**Dataset entries**
(** X5: [cleanup_prev_status] drops exactly the baselines of the sessions
    that are no longer valid and changes nothing else; the next
    differential call of a dropped session gets the full status again, as
    on its first call. *)
Theorem cleanup_prev_status_expires (self : Torrent) :
  (∀ sid, prev_status (cleanup_prev_status is_session_valid self) !! sid
          = if is_session_valid sid then prev_status self !! sid else None)
  ∧ with_prev_status (prev_status self) (cleanup_prev_status is_session_valid self)
    = self
  ∧ (∀ sid keys update all_keys status_dict after,
       is_session_valid sid = false →
       get_status status_funcs py_ne sid keys false update all_keys
         (cleanup_prev_status is_session_valid self) = (inr status_dict, after) →
       (get_status status_funcs py_ne sid keys true update all_keys
          (cleanup_prev_status is_session_valid self)).1 = inr status_dict).
Proof.
  pose proof (cleanup_prev_status_fold (map_to_list (prev_status self)).*1 self)
    as [Hlookup Hframe].
  fold (cleanup_prev_status is_session_valid self) in Hlookup, Hframe.
  assert (∀ sid, prev_status (cleanup_prev_status is_session_valid self) !! sid
                 = if is_session_valid sid then prev_status self !! sid else None)
    as Hspec.
  { intros sid. rewrite Hlookup.
    destruct (is_session_valid sid); simpl; [by rewrite andb_false_r|].
    rewrite andb_true_r. case_bool_decide as Hin; [done|].
    destruct (prev_status self !! sid) as [prev|] eqn:Hprev; [|done].
    exfalso. apply Hin, list_elem_of_fmap. exists (sid, prev). split; [done|].
    by apply elem_of_map_to_list. }
  split; [done|]. split; [done|].
  intros sid keys update all_keys status_dict after Hvalid.
  unfold get_status.
  set (cleaned := cleanup_prev_status is_session_valid self) in *.
  set (self1 := if update then update_status (h_status (handle cleaned)) cleaned
                else cleaned).
  set (keys1 := if all_keys then (map_to_list status_funcs).*1 else keys).
  assert (prev_status self1 = prev_status cleaned) as Hself1.
  { unfold self1. by destruct update. }
  pose proof (fill_status_dict_keeps_baselines keys1 ∅ self1) as Hkeep.
  destruct (fill_status_dict status_funcs keys1 ∅ self1) as [[e|filled] self2];
    simpl in *; [done|].
  intros [= -> ->].
  by rewrite Hkeep, Hself1, Hspec, Hvalid.
Qed.

End Expiry.

End StatusCacheFrame.

(** A differential call of session 1 for a key the example registry does
    not have: it raises and session 2 keeps its baseline. *)
Lemma get_status_touches_own_baseline_witness :
  (get_status example_status_funcs scalar_ne 1 ["state"; "colour"] true false false
     (with_prev_status {[ 2%Z := ∅ ]} example_torrent)).1
  = inl (KeyError "colour")
  ∧ prev_status
      (get_status example_status_funcs scalar_ne 1 ["state"; "colour"] true false false
         (with_prev_status {[ 2%Z := ∅ ]} example_torrent)).2
    = {[ 2%Z := ∅ ]}.
Proof.
  split; [by vm_compute|].
  pose proof (get_status_touches_own_baseline example_status_funcs scalar_ne
                example_accessors_keep_baselines 1 ["state"; "colour"] true false false
                (with_prev_status {[ 2%Z := ∅ ]} example_torrent) _ _
                (surjective_pairing _)) as (_ & _ & Hraised & _).
  by apply (Hraised (KeyError "colour")).
Defined.

(** Session 1 has a baseline and is no longer valid: after the cleanup its
    differential call returns the full status. *)
Lemma cleanup_prev_status_expires_witness :
  prev_status
    (cleanup_prev_status (λ sid, bool_decide (sid = 2%Z))
       (with_prev_status {[ 1%Z := {[ "state" := VStr "Seeding" ]}; 2%Z := ∅ ]}
          example_torrent)) !! 1%Z = None
  ∧ (get_status example_status_funcs scalar_ne 1 ["state"] true false false
       (cleanup_prev_status (λ sid, bool_decide (sid = 2%Z))
          (with_prev_status {[ 1%Z := {[ "state" := VStr "Seeding" ]}; 2%Z := ∅ ]}
             example_torrent))).1
    = inr {[ "state" := VStr "Seeding" ]}.
Proof.
  pose proof (cleanup_prev_status_expires example_status_funcs scalar_ne
                example_accessors_keep_baselines (λ sid, bool_decide (sid = 2%Z))
                (with_prev_status {[ 1%Z := {[ "state" := VStr "Seeding" ]}; 2%Z := ∅ ]}
                   example_torrent)) as (Hlookup & _ & Hfull).
  split; [exact (Hlookup 1%Z)|].
  apply (Hfull 1%Z ["state"] false false {[ "state" := VStr "Seeding" ]}
           (cleanup_prev_status (λ sid, bool_decide (sid = 2%Z))
              (with_prev_status {[ 1%Z := {[ "state" := VStr "Seeding" ]}; 2%Z := ∅ ]}
                 example_torrent))); [done|].
  by vm_compute.
Defined.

**Task requirements**
Begin at the line that has "self) (cleanup_prev_status is_session_valid self)" in the entries above; stop after the line that has "destruct (is_session_valid sid);". Transcribe exactly those lines and no others.

**Response to the exercise**
  ∧ with_prev_status (prev_status self) (cleanup_prev_status is_session_valid self)
    = self
  ∧ (∀ sid keys update all_keys status_dict after,
       is_session_valid sid = false →
       get_status status_funcs py_ne sid keys false update all_keys
         (cleanup_prev_status is_session_valid self) = (inr status_dict, after) →
       (get_status status_funcs py_ne sid keys true update all_keys
          (cleanup_prev_status is_session_valid self)).1 = inr status_dict).
Proof.
  pose proof (cleanup_prev_status_fold (map_to_list (prev_status self)).*1 self)
    as [Hlookup Hframe].
  fold (cleanup_prev_status is_session_valid self) in Hlookup, Hframe.
  assert (∀ sid, prev_status (cleanup_prev_status is_session_valid self) !! sid
                 = if is_session_valid sid then prev_status self !! sid else None)
    as Hspec.
  { intros sid. rewrite Hlookup.
    destruct (is_session_valid sid); simpl; [by rewrite andb_false_r|].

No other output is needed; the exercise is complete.